══ SOURCE MATERIAL ══
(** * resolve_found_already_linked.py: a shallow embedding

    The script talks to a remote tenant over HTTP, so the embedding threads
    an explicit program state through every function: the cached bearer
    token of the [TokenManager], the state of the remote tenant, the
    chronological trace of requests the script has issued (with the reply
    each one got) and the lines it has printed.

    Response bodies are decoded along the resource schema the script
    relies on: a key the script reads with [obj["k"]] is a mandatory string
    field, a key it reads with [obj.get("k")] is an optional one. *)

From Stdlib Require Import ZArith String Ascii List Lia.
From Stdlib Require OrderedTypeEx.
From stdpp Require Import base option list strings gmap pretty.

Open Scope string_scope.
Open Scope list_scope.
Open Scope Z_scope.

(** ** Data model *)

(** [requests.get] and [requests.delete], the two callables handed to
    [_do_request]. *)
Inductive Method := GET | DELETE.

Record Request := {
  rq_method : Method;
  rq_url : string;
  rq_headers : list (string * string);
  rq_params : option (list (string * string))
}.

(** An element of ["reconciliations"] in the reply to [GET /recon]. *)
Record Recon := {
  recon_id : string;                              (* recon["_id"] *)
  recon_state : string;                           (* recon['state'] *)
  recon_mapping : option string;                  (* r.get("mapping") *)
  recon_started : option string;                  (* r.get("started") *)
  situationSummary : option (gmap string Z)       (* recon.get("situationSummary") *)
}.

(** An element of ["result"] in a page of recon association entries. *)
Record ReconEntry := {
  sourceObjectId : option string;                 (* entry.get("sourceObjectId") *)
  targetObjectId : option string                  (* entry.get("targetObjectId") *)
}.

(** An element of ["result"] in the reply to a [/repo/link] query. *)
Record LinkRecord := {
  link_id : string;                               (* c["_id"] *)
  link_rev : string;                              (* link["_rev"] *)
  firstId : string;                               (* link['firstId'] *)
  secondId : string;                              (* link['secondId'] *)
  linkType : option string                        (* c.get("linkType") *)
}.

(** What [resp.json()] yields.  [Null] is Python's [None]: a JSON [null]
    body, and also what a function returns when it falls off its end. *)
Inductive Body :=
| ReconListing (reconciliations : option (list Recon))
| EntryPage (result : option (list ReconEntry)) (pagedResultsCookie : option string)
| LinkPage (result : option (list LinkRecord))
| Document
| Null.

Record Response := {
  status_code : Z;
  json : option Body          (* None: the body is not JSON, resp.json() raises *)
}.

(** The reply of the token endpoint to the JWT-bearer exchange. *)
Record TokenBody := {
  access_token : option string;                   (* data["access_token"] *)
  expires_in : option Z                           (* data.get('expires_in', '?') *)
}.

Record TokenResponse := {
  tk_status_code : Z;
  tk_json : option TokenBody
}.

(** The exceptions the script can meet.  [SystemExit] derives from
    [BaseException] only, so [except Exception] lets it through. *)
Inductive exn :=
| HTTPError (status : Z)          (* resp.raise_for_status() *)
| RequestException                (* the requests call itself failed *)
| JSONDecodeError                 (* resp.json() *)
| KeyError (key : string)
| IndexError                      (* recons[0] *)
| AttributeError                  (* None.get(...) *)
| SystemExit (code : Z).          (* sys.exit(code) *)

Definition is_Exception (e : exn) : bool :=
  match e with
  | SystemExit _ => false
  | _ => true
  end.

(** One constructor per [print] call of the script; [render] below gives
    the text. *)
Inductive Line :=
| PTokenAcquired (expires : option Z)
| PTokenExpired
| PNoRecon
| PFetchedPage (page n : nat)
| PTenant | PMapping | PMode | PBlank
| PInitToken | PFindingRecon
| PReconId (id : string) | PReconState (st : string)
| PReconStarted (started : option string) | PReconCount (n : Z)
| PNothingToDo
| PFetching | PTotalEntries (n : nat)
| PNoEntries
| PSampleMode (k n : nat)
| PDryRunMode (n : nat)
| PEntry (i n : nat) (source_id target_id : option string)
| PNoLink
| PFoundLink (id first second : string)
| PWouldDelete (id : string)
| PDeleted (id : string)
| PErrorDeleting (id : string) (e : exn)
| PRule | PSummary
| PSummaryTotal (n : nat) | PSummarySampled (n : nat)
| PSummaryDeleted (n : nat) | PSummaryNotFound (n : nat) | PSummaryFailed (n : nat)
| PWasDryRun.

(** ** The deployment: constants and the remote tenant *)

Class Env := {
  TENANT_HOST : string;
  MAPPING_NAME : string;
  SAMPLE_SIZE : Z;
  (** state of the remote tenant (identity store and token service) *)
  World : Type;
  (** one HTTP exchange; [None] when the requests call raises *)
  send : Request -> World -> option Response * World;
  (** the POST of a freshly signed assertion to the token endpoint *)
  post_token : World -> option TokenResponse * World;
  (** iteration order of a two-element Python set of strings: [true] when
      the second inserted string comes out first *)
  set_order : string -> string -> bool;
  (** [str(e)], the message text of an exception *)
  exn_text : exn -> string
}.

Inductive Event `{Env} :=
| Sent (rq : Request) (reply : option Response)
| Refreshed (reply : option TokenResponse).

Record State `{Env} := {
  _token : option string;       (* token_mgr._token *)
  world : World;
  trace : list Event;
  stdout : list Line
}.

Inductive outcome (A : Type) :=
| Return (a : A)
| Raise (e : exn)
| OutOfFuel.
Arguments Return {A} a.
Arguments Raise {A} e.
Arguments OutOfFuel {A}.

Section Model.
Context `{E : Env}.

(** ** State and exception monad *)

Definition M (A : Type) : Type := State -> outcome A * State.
═══
══ SOURCE MATERIAL ══
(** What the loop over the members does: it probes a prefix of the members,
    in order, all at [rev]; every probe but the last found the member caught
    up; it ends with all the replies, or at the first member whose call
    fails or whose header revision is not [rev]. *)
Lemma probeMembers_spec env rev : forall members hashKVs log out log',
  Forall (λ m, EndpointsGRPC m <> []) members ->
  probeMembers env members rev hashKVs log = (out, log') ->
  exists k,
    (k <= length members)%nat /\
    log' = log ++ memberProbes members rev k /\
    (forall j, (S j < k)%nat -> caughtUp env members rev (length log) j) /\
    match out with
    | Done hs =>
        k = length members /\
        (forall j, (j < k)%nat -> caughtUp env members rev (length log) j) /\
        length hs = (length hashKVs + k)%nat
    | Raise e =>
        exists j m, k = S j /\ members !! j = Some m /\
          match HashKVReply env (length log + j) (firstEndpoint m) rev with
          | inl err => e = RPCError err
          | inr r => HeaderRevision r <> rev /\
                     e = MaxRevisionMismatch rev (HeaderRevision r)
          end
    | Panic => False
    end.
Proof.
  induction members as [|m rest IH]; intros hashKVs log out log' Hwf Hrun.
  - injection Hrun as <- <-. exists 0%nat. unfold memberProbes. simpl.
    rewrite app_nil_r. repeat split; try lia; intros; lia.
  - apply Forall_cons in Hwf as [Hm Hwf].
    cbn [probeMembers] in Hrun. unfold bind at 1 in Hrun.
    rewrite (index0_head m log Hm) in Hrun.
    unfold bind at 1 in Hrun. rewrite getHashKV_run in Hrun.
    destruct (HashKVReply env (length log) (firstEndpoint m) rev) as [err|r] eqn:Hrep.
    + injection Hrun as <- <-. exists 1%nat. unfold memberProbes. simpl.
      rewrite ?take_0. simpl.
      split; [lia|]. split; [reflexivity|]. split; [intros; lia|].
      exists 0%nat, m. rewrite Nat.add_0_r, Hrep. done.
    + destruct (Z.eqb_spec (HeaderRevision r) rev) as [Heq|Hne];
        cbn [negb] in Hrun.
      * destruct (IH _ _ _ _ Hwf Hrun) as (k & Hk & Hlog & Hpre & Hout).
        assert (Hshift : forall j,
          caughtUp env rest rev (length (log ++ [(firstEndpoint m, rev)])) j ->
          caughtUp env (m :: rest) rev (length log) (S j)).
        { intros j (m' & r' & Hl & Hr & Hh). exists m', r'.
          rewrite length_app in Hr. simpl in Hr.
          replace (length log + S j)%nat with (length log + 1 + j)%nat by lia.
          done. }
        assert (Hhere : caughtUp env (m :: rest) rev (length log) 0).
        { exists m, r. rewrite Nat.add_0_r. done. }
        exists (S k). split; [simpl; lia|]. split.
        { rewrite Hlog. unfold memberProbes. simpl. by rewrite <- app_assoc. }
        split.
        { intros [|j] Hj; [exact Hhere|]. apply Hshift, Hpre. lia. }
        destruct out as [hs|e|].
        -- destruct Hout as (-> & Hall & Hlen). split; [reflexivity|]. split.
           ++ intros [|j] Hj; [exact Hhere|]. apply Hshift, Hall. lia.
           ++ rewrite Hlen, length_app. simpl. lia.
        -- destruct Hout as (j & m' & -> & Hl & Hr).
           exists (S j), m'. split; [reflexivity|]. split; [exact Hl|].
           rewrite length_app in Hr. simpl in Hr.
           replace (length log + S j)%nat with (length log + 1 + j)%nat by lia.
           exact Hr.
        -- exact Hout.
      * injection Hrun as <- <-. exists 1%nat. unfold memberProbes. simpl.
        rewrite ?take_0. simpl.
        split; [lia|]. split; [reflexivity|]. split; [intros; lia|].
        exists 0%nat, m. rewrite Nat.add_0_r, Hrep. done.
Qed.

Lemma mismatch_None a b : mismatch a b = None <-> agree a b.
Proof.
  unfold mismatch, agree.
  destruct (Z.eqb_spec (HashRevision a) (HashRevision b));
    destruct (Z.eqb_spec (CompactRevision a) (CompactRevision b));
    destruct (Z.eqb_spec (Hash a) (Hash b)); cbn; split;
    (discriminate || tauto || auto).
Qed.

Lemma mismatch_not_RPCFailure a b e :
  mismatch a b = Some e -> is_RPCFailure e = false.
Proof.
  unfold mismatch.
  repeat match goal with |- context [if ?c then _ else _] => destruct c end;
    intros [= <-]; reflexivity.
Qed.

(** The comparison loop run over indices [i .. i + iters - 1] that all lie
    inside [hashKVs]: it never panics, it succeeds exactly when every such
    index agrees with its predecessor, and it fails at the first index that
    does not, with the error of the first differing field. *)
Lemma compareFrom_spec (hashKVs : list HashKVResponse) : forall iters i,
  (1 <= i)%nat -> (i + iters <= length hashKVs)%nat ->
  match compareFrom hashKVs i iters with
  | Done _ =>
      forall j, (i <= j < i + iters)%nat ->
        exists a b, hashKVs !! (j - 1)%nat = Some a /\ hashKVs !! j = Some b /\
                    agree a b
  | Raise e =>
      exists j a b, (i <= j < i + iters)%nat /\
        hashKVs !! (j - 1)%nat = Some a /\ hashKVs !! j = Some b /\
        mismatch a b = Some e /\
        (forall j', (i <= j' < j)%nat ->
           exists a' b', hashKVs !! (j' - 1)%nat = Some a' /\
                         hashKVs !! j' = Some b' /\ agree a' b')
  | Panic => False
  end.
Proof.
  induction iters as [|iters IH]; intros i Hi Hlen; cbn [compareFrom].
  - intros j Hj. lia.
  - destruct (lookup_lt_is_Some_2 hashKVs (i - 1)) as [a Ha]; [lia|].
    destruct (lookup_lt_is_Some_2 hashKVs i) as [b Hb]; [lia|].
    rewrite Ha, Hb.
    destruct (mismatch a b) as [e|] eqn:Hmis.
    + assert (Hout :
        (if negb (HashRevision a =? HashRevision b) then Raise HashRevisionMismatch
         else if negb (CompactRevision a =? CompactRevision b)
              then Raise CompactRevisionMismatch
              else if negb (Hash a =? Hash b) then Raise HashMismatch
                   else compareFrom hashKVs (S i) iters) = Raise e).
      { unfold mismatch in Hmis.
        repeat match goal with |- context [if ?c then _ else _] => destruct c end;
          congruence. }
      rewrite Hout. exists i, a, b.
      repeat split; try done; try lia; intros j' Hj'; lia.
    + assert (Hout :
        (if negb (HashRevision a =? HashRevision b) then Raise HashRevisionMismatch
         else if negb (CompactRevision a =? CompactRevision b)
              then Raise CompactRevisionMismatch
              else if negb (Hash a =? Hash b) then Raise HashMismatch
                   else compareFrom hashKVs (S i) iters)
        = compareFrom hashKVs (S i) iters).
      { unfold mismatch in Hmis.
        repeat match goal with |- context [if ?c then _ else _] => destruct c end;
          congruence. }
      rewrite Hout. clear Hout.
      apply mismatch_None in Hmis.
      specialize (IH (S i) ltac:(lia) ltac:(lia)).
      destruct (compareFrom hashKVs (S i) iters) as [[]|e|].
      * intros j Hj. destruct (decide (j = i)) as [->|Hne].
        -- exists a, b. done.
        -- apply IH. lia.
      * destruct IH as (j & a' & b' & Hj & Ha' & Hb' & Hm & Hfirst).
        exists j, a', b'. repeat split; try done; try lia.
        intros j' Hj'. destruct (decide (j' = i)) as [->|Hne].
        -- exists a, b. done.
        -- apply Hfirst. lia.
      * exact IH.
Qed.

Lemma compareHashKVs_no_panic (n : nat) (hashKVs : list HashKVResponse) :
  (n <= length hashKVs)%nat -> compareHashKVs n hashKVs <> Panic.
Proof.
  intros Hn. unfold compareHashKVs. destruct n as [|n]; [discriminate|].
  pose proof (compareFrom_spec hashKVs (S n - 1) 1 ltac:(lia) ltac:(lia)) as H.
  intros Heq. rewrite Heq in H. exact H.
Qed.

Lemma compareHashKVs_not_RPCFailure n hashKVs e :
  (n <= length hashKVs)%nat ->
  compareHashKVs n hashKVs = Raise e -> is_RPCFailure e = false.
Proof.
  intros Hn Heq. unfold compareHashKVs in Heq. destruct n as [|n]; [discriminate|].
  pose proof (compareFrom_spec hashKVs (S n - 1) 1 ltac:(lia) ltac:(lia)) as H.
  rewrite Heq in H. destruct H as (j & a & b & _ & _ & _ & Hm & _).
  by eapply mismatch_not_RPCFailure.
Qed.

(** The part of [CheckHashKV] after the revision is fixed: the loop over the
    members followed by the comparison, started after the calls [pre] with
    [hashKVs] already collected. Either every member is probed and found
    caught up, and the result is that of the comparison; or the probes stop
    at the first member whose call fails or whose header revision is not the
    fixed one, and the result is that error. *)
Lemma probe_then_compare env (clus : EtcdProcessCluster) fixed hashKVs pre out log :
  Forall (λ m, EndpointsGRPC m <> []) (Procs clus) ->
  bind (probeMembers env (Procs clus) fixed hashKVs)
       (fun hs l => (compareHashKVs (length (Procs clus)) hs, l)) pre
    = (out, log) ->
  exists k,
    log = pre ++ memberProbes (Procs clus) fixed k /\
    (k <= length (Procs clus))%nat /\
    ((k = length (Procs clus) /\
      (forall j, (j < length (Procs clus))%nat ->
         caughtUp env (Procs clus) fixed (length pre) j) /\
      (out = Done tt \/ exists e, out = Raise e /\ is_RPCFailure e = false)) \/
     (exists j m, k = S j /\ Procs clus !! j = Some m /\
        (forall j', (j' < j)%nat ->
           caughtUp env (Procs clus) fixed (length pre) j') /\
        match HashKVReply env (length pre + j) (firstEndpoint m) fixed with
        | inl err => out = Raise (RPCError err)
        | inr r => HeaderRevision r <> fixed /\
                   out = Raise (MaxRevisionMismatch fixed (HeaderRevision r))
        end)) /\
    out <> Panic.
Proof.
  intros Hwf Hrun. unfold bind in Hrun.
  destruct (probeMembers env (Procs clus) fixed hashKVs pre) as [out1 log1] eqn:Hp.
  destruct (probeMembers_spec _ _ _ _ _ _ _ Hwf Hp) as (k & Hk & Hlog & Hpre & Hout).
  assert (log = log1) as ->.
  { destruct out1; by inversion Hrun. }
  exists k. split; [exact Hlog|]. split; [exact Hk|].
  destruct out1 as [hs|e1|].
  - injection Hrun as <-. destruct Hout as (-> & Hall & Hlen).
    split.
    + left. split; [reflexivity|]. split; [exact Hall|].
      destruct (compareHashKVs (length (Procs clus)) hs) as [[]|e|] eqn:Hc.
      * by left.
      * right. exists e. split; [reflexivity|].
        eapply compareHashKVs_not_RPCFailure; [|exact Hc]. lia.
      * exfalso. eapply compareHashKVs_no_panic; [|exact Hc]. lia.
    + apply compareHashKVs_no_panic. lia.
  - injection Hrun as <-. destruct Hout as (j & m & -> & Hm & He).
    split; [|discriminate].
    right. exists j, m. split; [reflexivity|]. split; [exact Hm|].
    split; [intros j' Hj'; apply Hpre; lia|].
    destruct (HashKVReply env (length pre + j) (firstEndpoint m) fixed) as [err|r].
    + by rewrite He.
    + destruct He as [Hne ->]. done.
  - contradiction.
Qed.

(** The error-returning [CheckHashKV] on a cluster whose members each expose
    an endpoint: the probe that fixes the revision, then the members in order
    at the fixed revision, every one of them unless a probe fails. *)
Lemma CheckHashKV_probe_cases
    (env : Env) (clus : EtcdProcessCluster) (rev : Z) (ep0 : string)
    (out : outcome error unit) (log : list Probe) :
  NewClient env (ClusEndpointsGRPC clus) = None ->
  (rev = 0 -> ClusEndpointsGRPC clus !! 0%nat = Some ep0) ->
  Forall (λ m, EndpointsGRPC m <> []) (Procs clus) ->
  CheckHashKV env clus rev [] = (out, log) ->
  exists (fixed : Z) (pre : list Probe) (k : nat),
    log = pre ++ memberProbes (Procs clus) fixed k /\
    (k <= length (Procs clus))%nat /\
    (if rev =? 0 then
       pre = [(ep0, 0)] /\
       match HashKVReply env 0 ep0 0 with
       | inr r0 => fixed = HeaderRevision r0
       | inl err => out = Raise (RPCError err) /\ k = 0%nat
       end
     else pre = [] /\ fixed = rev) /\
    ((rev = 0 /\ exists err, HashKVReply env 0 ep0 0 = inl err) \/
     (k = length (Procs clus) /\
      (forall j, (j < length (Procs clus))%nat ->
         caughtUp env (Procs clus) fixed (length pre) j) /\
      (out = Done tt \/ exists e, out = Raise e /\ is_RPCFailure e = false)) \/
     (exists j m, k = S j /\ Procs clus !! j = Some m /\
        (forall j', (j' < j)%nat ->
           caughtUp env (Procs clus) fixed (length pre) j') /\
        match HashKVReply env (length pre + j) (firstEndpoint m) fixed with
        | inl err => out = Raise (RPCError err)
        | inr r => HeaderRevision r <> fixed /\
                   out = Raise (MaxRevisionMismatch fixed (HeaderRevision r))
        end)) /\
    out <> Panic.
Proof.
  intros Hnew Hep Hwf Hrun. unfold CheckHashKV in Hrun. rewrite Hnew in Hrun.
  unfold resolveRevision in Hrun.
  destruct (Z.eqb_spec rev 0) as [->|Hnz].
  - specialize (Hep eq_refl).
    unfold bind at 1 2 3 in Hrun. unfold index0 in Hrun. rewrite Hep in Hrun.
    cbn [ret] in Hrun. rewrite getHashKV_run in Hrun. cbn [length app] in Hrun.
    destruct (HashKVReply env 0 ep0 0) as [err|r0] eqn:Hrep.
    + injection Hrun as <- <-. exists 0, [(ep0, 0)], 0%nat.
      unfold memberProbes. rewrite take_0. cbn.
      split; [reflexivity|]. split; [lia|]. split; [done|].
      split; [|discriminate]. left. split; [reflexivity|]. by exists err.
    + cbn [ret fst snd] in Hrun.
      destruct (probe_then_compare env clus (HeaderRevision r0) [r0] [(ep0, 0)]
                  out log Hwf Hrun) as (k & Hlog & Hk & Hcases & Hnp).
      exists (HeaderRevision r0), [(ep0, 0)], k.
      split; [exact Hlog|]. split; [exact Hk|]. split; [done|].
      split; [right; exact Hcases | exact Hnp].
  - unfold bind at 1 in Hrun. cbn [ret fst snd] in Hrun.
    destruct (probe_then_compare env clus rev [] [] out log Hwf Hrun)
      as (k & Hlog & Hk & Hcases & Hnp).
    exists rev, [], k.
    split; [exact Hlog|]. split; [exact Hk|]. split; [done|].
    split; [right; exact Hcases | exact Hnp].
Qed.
═══
TASK ITEM
Copy range, inclusive: the line holding "caughtUp env (m :: rest) rev (length log) (S" to the line holding "rewrite Hlog. unfold". Reproduce exactly those lines of the records above and no others.

PROBLEM SOLUTION
          caughtUp env (m :: rest) rev (length log) (S j)).
        { intros j (m' & r' & Hl & Hr & Hh). exists m', r'.
          rewrite length_app in Hr. simpl in Hr.
          replace (length log + S j)%nat with (length log + 1 + j)%nat by lia.
          done. }
        assert (Hhere : caughtUp env (m :: rest) rev (length log) 0).
        { exists m, r. rewrite Nat.add_0_r. done. }
        exists (S k). split; [simpl; lia|]. split.
        { rewrite Hlog. unfold memberProbes. simpl. by rewrite <- app_assoc. }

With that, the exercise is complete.